How do we quantify similarity between descriptions? A lot of the usual measures rely heavily on sequence order, but not on the meaning of sequence elements- which makes sense with DNA sequences and character strings, but not so much with lists of words.
Some Different Approaches From Various Fields
Translation (Between natural languages)
Uses documents with the same content in different languages in training sets. Since different languages have different word orders, there might be some similarity measures defined in these papers that are primarily content-based.
Look into ACL conference proceedings (ACLweb.org)

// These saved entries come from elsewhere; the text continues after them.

(* ===== verification/ScheduleProperties.v ===== *)
(** * What the schedule controller guarantees

    Due times, the pruning of finished runs, and the writes of a reconciliation,
    whatever the API server answers. *)
From S2P Require Import Prelude GoStrings StringOrder GoErrors GoTime Api Replication Names Syncoid Ssh Effects Kube RunController DestinationLock ScheduleController.
Local Open Scope Z_scope.

(** ** Due times *)

Section due.
Context `{CronLaws}.
Implicit Types (s : CronSchedule).

(** The activations of a schedule after [last], in order. *)
Inductive nth_activation s (last : time) : nat → time → Prop :=
  | first_activation : Next s last ≠ 0 → nth_activation s last 0 (Next s last)
  | next_activation k t :
      nth_activation s last k t → Next s t ≠ 0 → nth_activation s last (S k) (Next s t).

Definition activation s (last t : time) : Prop := ∃ k, nth_activation s last k t.

Lemma Next_nonzero s t : Next s t ≠ 0 → t < Next s t ∧ Next s t mod Second = 0.
Proof. intros Hn. by destruct (Next_later s t). Qed.

Lemma nth_activation_later s last k t : nth_activation s last k t → last < t.
Proof. induction 1 as [Hn|k t _ IH Hn]; apply Next_nonzero in Hn; lia. Qed.

Lemma nth_activation_inj s last k t u : nth_activation s last k t → nth_activation s last k u → t = u.
Proof.
  intros Ht. revert u. induction Ht as [|k t Ht IH Hn]; intros u Hu; inversion Hu; subst; [done|].
  by erewrite IH.
Qed.

Lemma nth_activation_before s last j n t :
  nth_activation s last (n + j)%nat t → ∃ u, nth_activation s last j u ∧ u ≤ t.
Proof.
  revert t. induction n as [|n IH]; intros t Ht; [by exists t|].
  inversion Ht as [|k u Hu Hn]; subst. destruct (IH u Hu) as (v & Hv & Hle).
  exists v. split; [done|]. apply Next_nonzero in Hn. lia.
Qed.

(** Any other activation is not later than [due], or at or after the next one. *)
Lemma activation_split s last due t :
  activation s last due → activation s last t → t ≤ due ∨ (Next s due ≠ 0 ∧ Next s due ≤ t).
Proof.
  intros [k Hk] [j Hj]. destruct (Nat.le_gt_cases j k) as [Hle|Hgt].
  - left. replace k with ((k - j) + j)%nat in Hk by lia.
    apply nth_activation_before in Hk as (u & Hu & Hle'). by rewrite (nth_activation_inj _ _ _ _ _ Hj Hu).
  - right. replace j with ((j - S k) + S k)%nat in Hj by lia.
    apply nth_activation_before in Hj as (u & Hu & Hle').
    inversion Hu as [|k' v Hv Hn]; subst. by rewrite (nth_activation_inj _ _ _ _ _ Hk Hv).
Qed.

(** ** The loop *)

(** What the loop has found: nothing yet, or an activation and the one after. *)
Definition loop_state s (last due next : time) : Prop :=
  (due = 0 ∧ next = Next s last) ∨ (due ≠ 0 ∧ activation s last due ∧ next = Next s due).

Lemma loop_state_next s last due next :
  loop_state s last due next → next ≠ 0 → loop_state s last next (Next s next).
Proof.
  intros [[_ ->]|(_ & [k Hk] & ->)] Hn; right; (split; [done|]); split; try done.
  - exists 0%nat. by constructor.
  - exists (S k). by constructor.
Qed.

Lemma due_loop_spec fuel s last now due next r :
  loop_state s last due next → (due = 0 ∨ due ≤ now) → due_loop fuel s now due next = Some r →
  loop_state s last r.1 r.2 ∧ (r.1 = 0 ∨ r.1 ≤ now) ∧ (r.2 = 0 ∨ now < r.2).
Proof.
  revert due next. induction fuel as [|fuel IH]; intros due next Hst Hdue; simpl;
    destruct (Z.eqb_spec next 0) as [Hz|Hz]; simpl; unfold IsZero;
    try (rewrite Hz; simpl; intros [= <-]; simpl; subst; naive_solver);
    rewrite (proj2 (Z.eqb_neq next 0) Hz); unfold After; simpl;
    destruct (Z.ltb_spec now next) as [Hn|Hn]; simpl; try done;
    try (intros [= <-]; simpl; naive_solver).
  intros Hr. eapply IH; [|by right|exact Hr]. by eapply loop_state_next.
Qed.

Lemma whole_seconds_apart t u :
  t mod Second = 0 → u mod Second = 0 → t < u → t + Second ≤ u.
Proof.
  intros Ht Hu Hlt. assert (0 < Second) as Hs by done.
  pose proof (Z_div_mod_eq_full t Second) as Et. pose proof (Z_div_mod_eq_full u Second) as Eu.
  rewrite Ht, Z.add_0_r in Et. rewrite Hu, Z.add_0_r in Eu.
  assert (t / Second < u / Second) by nia. nia.
Qed.

Lemma due_loop_enough fuel s now due next :
  next mod Second = 0 → now - next < Z.of_nat fuel * Second → is_Some (due_loop fuel s now due next).
Proof.
  revert due next. induction fuel as [|fuel IH]; intros due next Hm Hf; simpl;
    unfold IsZero, After; destruct (Z.eqb_spec next 0) as [Hz|Hz]; simpl; try by eexists.
  - rewrite (proj2 (Z.ltb_lt now next)) by lia. by eexists.
  - destruct (Z.ltb_spec now next); [by eexists|]. simpl.
    destruct (Next_later s next) as [Hn|[Hn Hm']].
    + rewrite Hn. destruct fuel; by eexists.
    + apply IH; [done|].
      rewrite Nat2Z.inj_succ, Z.mul_succ_l in Hf. assert (next + Second ≤ Next s next); [|lia].
      by apply whole_seconds_apart.
Qed.

(** What the loop finds, and that the fuel suffices. *)
Lemma dueAndNext_found s last now :
  ∃ due next, dueAndNext s last now = Some (due, next) ∧
    (next = 0 ∨ now < next) ∧
    ((due = 0 ∧ next = Next s last ∧ ∀ t, activation s last t → now < t) ∨
     (due ≠ 0 ∧ activation s last due ∧ last < due ≤ now ∧ next = Next s due ∧
      ∀ t, activation s last t → t ≤ now → t ≤ due)).
Proof.
  assert (is_Some (dueAndNext s last now)) as [[due next] Hd].
  { unfold dueAndNext. destruct (Next_later s last) as [Hn|[Hn Hm]].
    - rewrite Hn. destruct (due_fuel last now); by eexists.
    - apply due_loop_enough; [done|]. unfold due_fuel. assert (0 < Second) by done.
      pose proof (Z_div_mod_eq_full (now - last) Second).
      pose proof (Z.mod_pos_bound (now - last) Second ltac:(done)). nia. }
  exists due, next. split; [done|]. unfold dueAndNext in Hd.
  apply (due_loop_spec _ _ last) in Hd as (Hst & Hdue & Hnext); [|by left|by left].
  simpl in *. split; [done|]. destruct Hst as [[-> ->]|(Hz & Hact & ->)]; [left|right].
  - split_and!; [done..|]. intros t [k Hk].
    replace k with (k + 0)%nat in Hk by lia.
    apply nth_activation_before in Hk as (u & Hu & Hle). inversion Hu; subst. lia.
  - destruct Hdue as [?|Hdue]; [done|]. split_and!; try done.
    + destruct Hact as [k Hk]. by eapply nth_activation_later.
    + intros t Ht Hle. destruct (activation_split _ _ _ _ Hact Ht) as [?|[Hn Hge]]; [done|lia].
Qed.

Lemma due_loop_more fuel fuel' s now due next r :
  (fuel ≤ fuel')%nat → due_loop fuel s now due next = Some r → due_loop fuel' s now due next = Some r.
Proof.
  revert fuel' due next. induction fuel as [|fuel IH]; intros fuel' due next Hle; simpl;
    destruct fuel' as [|fuel']; try lia; simpl; destruct (_ && _); try done.
  apply IH. lia.
Qed.

(** C32. [dueAndNext] terminates: with this or any larger bound on its turns it
    returns the latest activation that has come, the zero time when none has, with
    the first activation still to come. Every activation of the schedule after
    [last] up to [now] is at or before the due time. *)
Theorem dueAndNext_spec s last now :
  ∃ due next,
    (∀ fuel, (due_fuel last now ≤ fuel)%nat →
       due_loop fuel s now 0 (Next s last) = Some (due, next)) ∧
    dueAndNext s last now = Some (due, next) ∧
    (next = 0 ∨ now < next) ∧
    ((due = 0 ∧ next = Next s last ∧ ∀ t, activation s last t → now < t) ∨
     (due ≠ 0 ∧ activation s last due ∧ last < due ≤ now ∧ next = Next s due ∧
      ∀ t, activation s last t → t ≤ now → t ≤ due)).
Proof.
  destruct (dueAndNext_found s last now) as (due & next & Hd & Hrest).
  exists due, next. split; [|done]. intros fuel Hf. by eapply due_loop_more.
Qed.

End due.

(** ** Pruning *)

Lemma ltb_false_trans a b c : String.ltb b a = false → String.ltb c b = false → String.ltb c a = false.
Proof.
  intros Hba Hcb. apply not_true_iff_false. intros Hca.
  destruct (decide (c = b)) as [->|Hn]; [congruence|].
  assert (String.ltb b c = true) as Hbc by (rewrite ltb_antisym by done; by rewrite Hcb).
  rewrite (ltb_trans b c a Hbc Hca) in Hba. done.
Qed.

(** The zero time comes before every other. *)
Definition history_before (t u : time) : Prop := t ≠ u ∧ (t = 0 ∨ (u ≠ 0 ∧ t < u)).

(** When a finished run ended: its completion, or its creation when that is missing. *)
Definition ended_at (run : ZFSReplicationRun) : time :=
  default (om_creation (run_meta run)) (CompletedAt (run_status run)).

(** Ended before, or at the same time and created before, or with a smaller name. *)
Definition as_old_as (a b : ZFSReplicationRun) : Prop :=
  history_before (ended_at a) (ended_at b) ∨
  ended_at a = ended_at b ∧
    (om_creation (run_meta a) < om_creation (run_meta b) ∨
     om_creation (run_meta a) = om_creation (run_meta b) ∧
     String.ltb (om_name (run_meta b)) (om_name (run_meta a)) = false).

Uses word counts, semantic overlap to quantify similarity. This is done by stemming the words in each document, and throwing out the stop words (i.e. common words with little or no semantic content). The results are usually compared by cosine similarity.
caveat: each document should be large (whereas term descriptions are typically only a sentence or two.)
Description size could be increased by pulling in the synonyms of every word. But we'd have to be careful of what sense the original word is used in, and whether the synonyms are used in the same sense.
Latent Semantic Indexing
Looks for the main dimensions of variation, similar to PCA, eigenvalue methods. Uses a name-by-description matrix.
Look into how this works and if it's possible to implement in a short-term project.
More on Stop Words
Several lists of common stop words already exist. Typically, people subtract/add words as needed for the particular application (e.g. remove 'across' because it contains information about spatial relationships, add 'data' because all descriptions are about data).
WordNet is a large thesaurus compiled by hand (NOT automated). It's structured in a hierarchy tree such that the synonyms, meronyms, hyponyms, meronyms, etc. of a word can be located via tree traversals.
Can be used to build something similar to a latent semantic index. This would probably be error-prone though- e.g. the most common sense of a word isn't necessarily the one we want.
Is there a way to look at ontological distances between any two words in the hierarchy tree?
Look into ontology alignment.
- Good parsers/taggers/chunkers are slow, especially when used on long sentences. Is that a problem here?
- It's conceivable that term descriptions may not contain complete sentences- which will likely cause problems for most parsers. Perhaps there are resources that help determine whether a sentence is well-formed.
- Given the length of this project, it would be easier to stick with unsupervised rather than semi-supervised learning algorithms.
Short Term Goals
Work on functions to handle stemming and word counts.
Look into ACL documents, latent semantic indexing, ontology alignment and the capabilities of WordNet.